=== What the exercise asks ===
For the records below, give the number of lines containing the word "mkStats" and no other text.

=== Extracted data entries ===
(** [shutil.copy2(src, dst)]. The source must open for reading. A [dst]
    that is a directory stands for [dst / src.name]. The file written must
    not be a directory and must lie in an existing directory; an existing
    file there is overwritten. *)
Definition copy2 (src_name : string) (src : node) (dst : path) : M unit := λ s,
  match src with
  | File true data =>
      let dst := if is_dir (disk s) dst then (dst / src_name)%list else dst in
      if is_dir (disk s) dst then (None, s)
      else if is_dir (disk s) (Path.parent dst)
           then (Some tt, set_disk (<[dst := EFile true data]> (disk s)) s)
           else (None, s)
  | _ => (None, s)
  end.

(** [open(f, "rb")] on a source entry. *)
Definition read_node (n : node) : option (list byte) :=
  match n with
  | File true data => Some data
  | _ => None
  end.

(** [bool(h)] for the result [h] of [get_file_hash]: [None] and the empty
    string are false. *)
Definition truthy (h : option string) : bool :=
  match h with
  | Some d => negb (String.eqb d EmptyString)
  | None => false
  end.

Section MergeEngine.

(** [hashlib.md5(data).hexdigest()] *)
Variable md5 : list byte → string.

(** [get_file_hash(file_path)], given what opening the file yields:
    the digest, or [None] when reading raises. *)
Definition get_file_hash (content : option (list byte)) : option string :=
  match content with
  | Some data => Some (md5 data)
  | None => None
  end.

(** [are_files_identical(file1, file2)] of [consolidate_auto.py]:
    [hash1 and hash2 and hash1 == hash2], read as a condition. *)
Definition are_files_identical (file1 file2 : option (list byte)) : bool :=
  let hash1 := get_file_hash file1 in
  let hash2 := get_file_hash file2 in
  truthy hash1 && truthy hash2 && bool_decide (hash1 = hash2).

(** [are_files_identical] of [folder_consolidator.py]:
    [if hash1 and hash2: return hash1 == hash2] and [return False]
    otherwise. *)
Definition are_files_identical' (file1 file2 : option (list byte)) : bool :=
  let hash1 := get_file_hash file1 in
  let hash2 := get_file_hash file2 in
  if truthy hash1 && truthy hash2 then bool_decide (hash1 = hash2) else false.

(** [copy_file(source_file, dest_file)], the same in both scripts;
    [nm] is [source_file.name]. *)
Definition copy_file (nm : string) (source_file : node) (dest_file : path) : M bool :=
  mkdir_p (Path.parent dest_file) ;;;
  try_except
    (let* dest_exists := gets (λ s, exists_ (disk s) dest_file) in
     if negb dest_exists then
       copy2 nm source_file dest_file ;;;
       modify incr_files_copied ;;;
       ret true
     else
       let* identical := gets (λ s,
         are_files_identical (read_node source_file) (read_file (disk s) dest_file)) in
       if identical then
         modify incr_files_skipped ;;;
         ret true
       else
         let* new_dest := gets (λ s, find_available_name (disk s) dest_file false) in
         copy2 nm source_file new_dest ;;;
         modify incr_files_renamed ;;;
         ret true)
    (modify incr_errors ;;;
     ret false).

(** The body of the [for item in source_folder.iterdir()] loops:
    [if item.is_file(): copy_file(item, dest_folder / item.name)],
    [elif item.is_dir(): copy_folder_tree(item, dest_folder)]. *)
Definition copy_item (copy_folder_tree : string → node → path → M unit)
    (dest_folder : path) '((inm, item) : string * node) : M unit :=
  match item with
  | File _ _ => copy_file inm item (dest_folder / inm)%list ;;; ret tt
  | Dir _ _ => copy_folder_tree inm item dest_folder
  | Other => ret tt
  end.

(** [copy_folder_tree(source_folder, dest_parent)] of
    [consolidate_auto.py]; [nm] is [source_folder.name]. Listing a
    source that is not a listable directory raises inside the [try]. *)
Fixpoint copy_folder_tree (nm : string) (source_folder : node)
    (dest_parent : path) {struct source_folder} : M unit :=
  let dest_folder := (dest_parent / nm)%list in
  let* dest_exists := gets (λ s, exists_ (disk s) dest_folder) in
  let* dest_folder :=
    (if dest_exists then
       let* new_dest_folder := gets (λ s, find_available_name (disk s) dest_folder true) in
       modify incr_folders_renamed ;;;
       ret new_dest_folder
     else ret dest_folder) in
  mkdir_p dest_folder ;;;
  modify incr_folders_copied ;;;
  try_except
    match source_folder with
    | Dir true entries =>
        for_each entries (copy_item copy_folder_tree dest_folder)
    | _ => raise
    end
    (modify incr_errors).

(** [consolidate(source_folders)] of [consolidate_auto.py]. A source
    root is what is found at its path: [None] when nothing is there.
    A root that cannot be listed raises inside the [try], whose handler
    only logs. *)
Definition consolidate (master_folder : path)
    (source_folders : list (option node)) : M unit :=
  for_each source_folders (λ source_path,
    match source_path with
    | None => ret tt
    | Some root =>
        try_except
          match root with
          | Dir true entries =>
              for_each entries (copy_item copy_folder_tree master_folder)
          | _ => raise
          end
          (ret tt)
    end).

(** [FolderConsolidator(master_folder)]: creates the master folder and
    starts from zero counters. *)
Definition FolderConsolidator (master_folder : path) (fs : filesystem) : option State :=
  match mkdir_p master_folder (mkState fs zero_stats) with
  | (Some _, s) => Some s
  | (None, _) => None
  end.

End MergeEngine.

(** ** [folder_consolidator.py] *)

Module Interactive.
Section Interactive.

Variable md5 : list byte → string.

(** [copy_folder_tree(source_folder, dest_parent)] once
    [source_folder.exists()] holds, which it does for every [item] the
    loop passes down. The value returned is the [True]/[False] of the
    script; the loop drops it. *)
Fixpoint copy_existing_tree (nm : string) (source_folder : node)
    (dest_parent : path) {struct source_folder} : M bool :=
  let dest_folder := (dest_parent / nm)%list in
  let* dest_exists := gets (λ s, exists_ (disk s) dest_folder) in
  let* dest_folder :=
    (if dest_exists then
       let* new_dest_folder := gets (λ s, find_available_name (disk s) dest_folder true) in
       modify incr_folders_renamed ;;;
       ret new_dest_folder
     else ret dest_folder) in
  mkdir_p dest_folder ;;;
  modify incr_folders_copied ;;;
  try_except
    (match source_folder with
     | Dir true entries =>
         for_each entries
           (copy_item md5 (λ n src d, copy_existing_tree n src d ;;; ret tt) dest_folder)
     | _ => raise
     end ;;;
     ret true)
    (modify incr_errors ;;;
     ret false).

(** [copy_folder_tree(source_folder, dest_parent=None)]: a source path
    with nothing at it counts an error and returns [False]. *)
Definition copy_folder_tree (master_folder : path) (nm : string)
    (source_folder : option node) (dest_parent : option path) : M bool :=
  let dest_parent := default master_folder dest_parent in
  match source_folder with
  | None =>
      modify incr_errors ;;;
      ret false
  | Some src => copy_existing_tree nm src dest_parent
  end.

(** [consolidate(source_folders)]: every source root goes through
    [copy_folder_tree] under its own name. *)
Definition consolidate (master_folder : path)
    (source_folders : list (string * option node)) : M unit :=
  for_each source_folders (λ '(nm, source),
    copy_folder_tree master_folder nm source None ;;; ret tt).

End Interactive.
End Interactive.

(** ** [1_cleanup_empty_folders.py] *)

Module Cleaner.

Record Stats : Type := mkStats {
  empty_folders_deleted : nat;
  errors : nat
}.

Record State : Type := mkState {
  disk : filesystem;
  stats : Stats
}.

(** [folder_path.rglob('*')]: every entry below [folder_path]. *)
Definition rglob (fs : filesystem) (folder_path : path) : list path :=
  filter (λ q, Path.below folder_path q = true) (map_to_list fs).*1.

(** [is_folder_empty(folder_path)]: no entry below is a file. Nothing
    in the loop raises here, so its [except] branch is never taken. *)
Definition is_folder_empty (fs : filesystem) (folder_path : path) : bool :=
  forallb (λ item, negb (is_file fs item)) (rglob fs folder_path).

(** [sorted(dirs, key=lambda p: len(p.parts), reverse=True)]: a stable
    sort, deepest first. *)
Fixpoint insert_deepest_first (p : path) (l : list path) : list path :=
  match l with
  | [] => [p]
  | q :: l' =>
      if (Path.depth q <=? Path.depth p)%nat then p :: q :: l'
      else q :: insert_deepest_first p l'
  end.
Definition sorted_deepest_first (l : list path) : list path :=
  foldr insert_deepest_first [] l.

(** [directory.rmdir()]: [None] when it raises, which it does unless
    [directory] is a directory without entries. *)
Definition has_entries (fs : filesystem) (d : path) : bool :=
  existsb (λ q, bool_decide (q ≠ [] ∧ Path.parent q = d)) (map_to_list fs).*1.
Definition rmdir (fs : filesystem) (d : path) : option filesystem :=
  if is_dir fs d && negb (has_entries fs d) then Some (delete d fs) else None.

(** The body of the loop over [all_dirs], with its [try]/[except]. *)
Definition remove_if_empty (s : State) (directory : path) : State :=
  if is_folder_empty (disk s) directory then
    match rmdir (disk s) directory with
    | Some fs' =>
        mkState fs' (mkStats (S (empty_folders_deleted (stats s))) (errors (stats s)))
    | None =>
        mkState (disk s) (mkStats (empty_folders_deleted (stats s)) (S (errors (stats s))))
    end
  else s.

(** [all_dirs] as computed on entry. *)
Definition all_dirs (fs : filesystem) (folder_path : path) : list path :=
  sorted_deepest_first (filter (λ d, is_dir fs d = true) (rglob fs folder_path)).

(** [remove_empty_folders(folder_path)]. Listing and sorting do not
    raise here; the outer [try] has nothing to catch. *)
Definition remove_empty_folders (folder_path : path) (s : State) : State :=
  if negb (exists_ (disk s) folder_path) then s
  else foldl remove_if_empty s (all_dirs (disk s) folder_path).

(** [clean_sources(source_folders)] *)
Definition clean_sources (source_folders : list path) (s : State) : State :=
  foldl (λ s source_path,
           if negb (exists_ (disk s) source_path) then s
           else remove_empty_folders source_path s)
        s source_folders.

End Cleaner.

(** * Vocabulary of the properties *)

(** ** Induction on source trees *)

Section NodeInd.

Variable P : node → Prop.
Hypothesis HFile : ∀ r data, P (File r data).
Hypothesis HDir : ∀ l entries, Forall (λ it, P it.2) entries → P (Dir l entries).
Hypothesis HOther : P Other.

Fixpoint node_ind (n : node) : P n :=
  match n with
  | File r data => HFile r data
  | Dir l entries =>
      HDir l entries
        ((fix go (es : list (string * node)) : Forall (λ it, P it.2) es :=
            match es with
            | [] => List.Forall_nil _
            | (nm, item) :: es' =>
                @List.Forall_cons _ (λ it, P it.2) (nm, item) es' (node_ind item) (go es')
            end) entries)
  | Other => HOther
  end.

End NodeInd.

(** Every entry present before is still there, unchanged. *)
Definition keeps (s s' : State) : Prop :=
  ∀ p, is_Some (disk s !! p) → disk s' !! p = disk s !! p.

(** The counters only grow. *)
Definition stats_le (c c' : Stats) : Prop :=
  (folders_copied c ≤ folders_copied c')%nat ∧
  (folders_renamed c ≤ folders_renamed c')%nat ∧
  (files_copied c ≤ files_copied c')%nat ∧
  (files_renamed c ≤ files_renamed c')%nat ∧
  (files_skipped c ≤ files_skipped c')%nat ∧
  (errors c ≤ errors c')%nat.

(** [s'] comes from [s] by creating entries strictly below [d] and
    bumping counters: nothing that was there is lost or changed. *)
Definition effect (d : path) (s s' : State) : Prop :=
  keeps s s' ∧
  (∀ p, disk s !! p = None → is_Some (disk s' !! p) → Path.below d p = true) ∧
  stats_le (stats s) (stats s').

(** The state in which [copy_folder_tree] enters its loop: the folder
    named by [find_available_name] (the wanted name itself when it is
    free) has been made, and the counters bumped. *)
Definition entered (nm : string) (dest_parent : path) (s : State) : State :=
  let dest_folder := (dest_parent / nm)%list in
  let s1 := if exists_ (disk s) dest_folder then incr_folders_renamed s else s in
  incr_folders_copied
    (set_disk (<[find_available_name (disk s) dest_folder true := EDir]> (disk s)) s1).

(** Nothing lies at or below a path. *)
Definition vacant (fs : filesystem) (p : path) : bool :=
  forallb (λ k, negb (bool_decide (p `prefix_of` k))) (map_to_list fs).*1.

(** Sum of [f] over the entries of a folder. *)
Definition sum_entries {A} (f : A → nat) (es : list (string * A)) : nat :=
  foldr (λ '(_, x) acc, (f x + acc)%nat) 0%nat es.

(** Entries of a source tree that cannot be read: files that do not open,
    and folders that cannot be listed (nothing below those is reached). *)
Fixpoint failures (n : node) : nat :=
  match n with
  | File r _ => if r then 0 else 1
  | Dir l es => if l then sum_entries failures es else 1
  | Other => 0
  end.

(** Folders of a source tree that the walk reaches. *)
Fixpoint count_dirs (n : node) : nat :=
  match n with
  | Dir l es => S (if l then sum_entries count_dirs es else 0)
  | _ => 0
  end.

(** The first entry named [x], mapped through [f]. *)
Definition assoc_with {A B} (f : A → option B) (x : string)
    (es : list (string * A)) : option B :=
  foldr (λ '(nm, item) rest, if decide (nm = x) then f item else rest) None es.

=== Answer section ===
3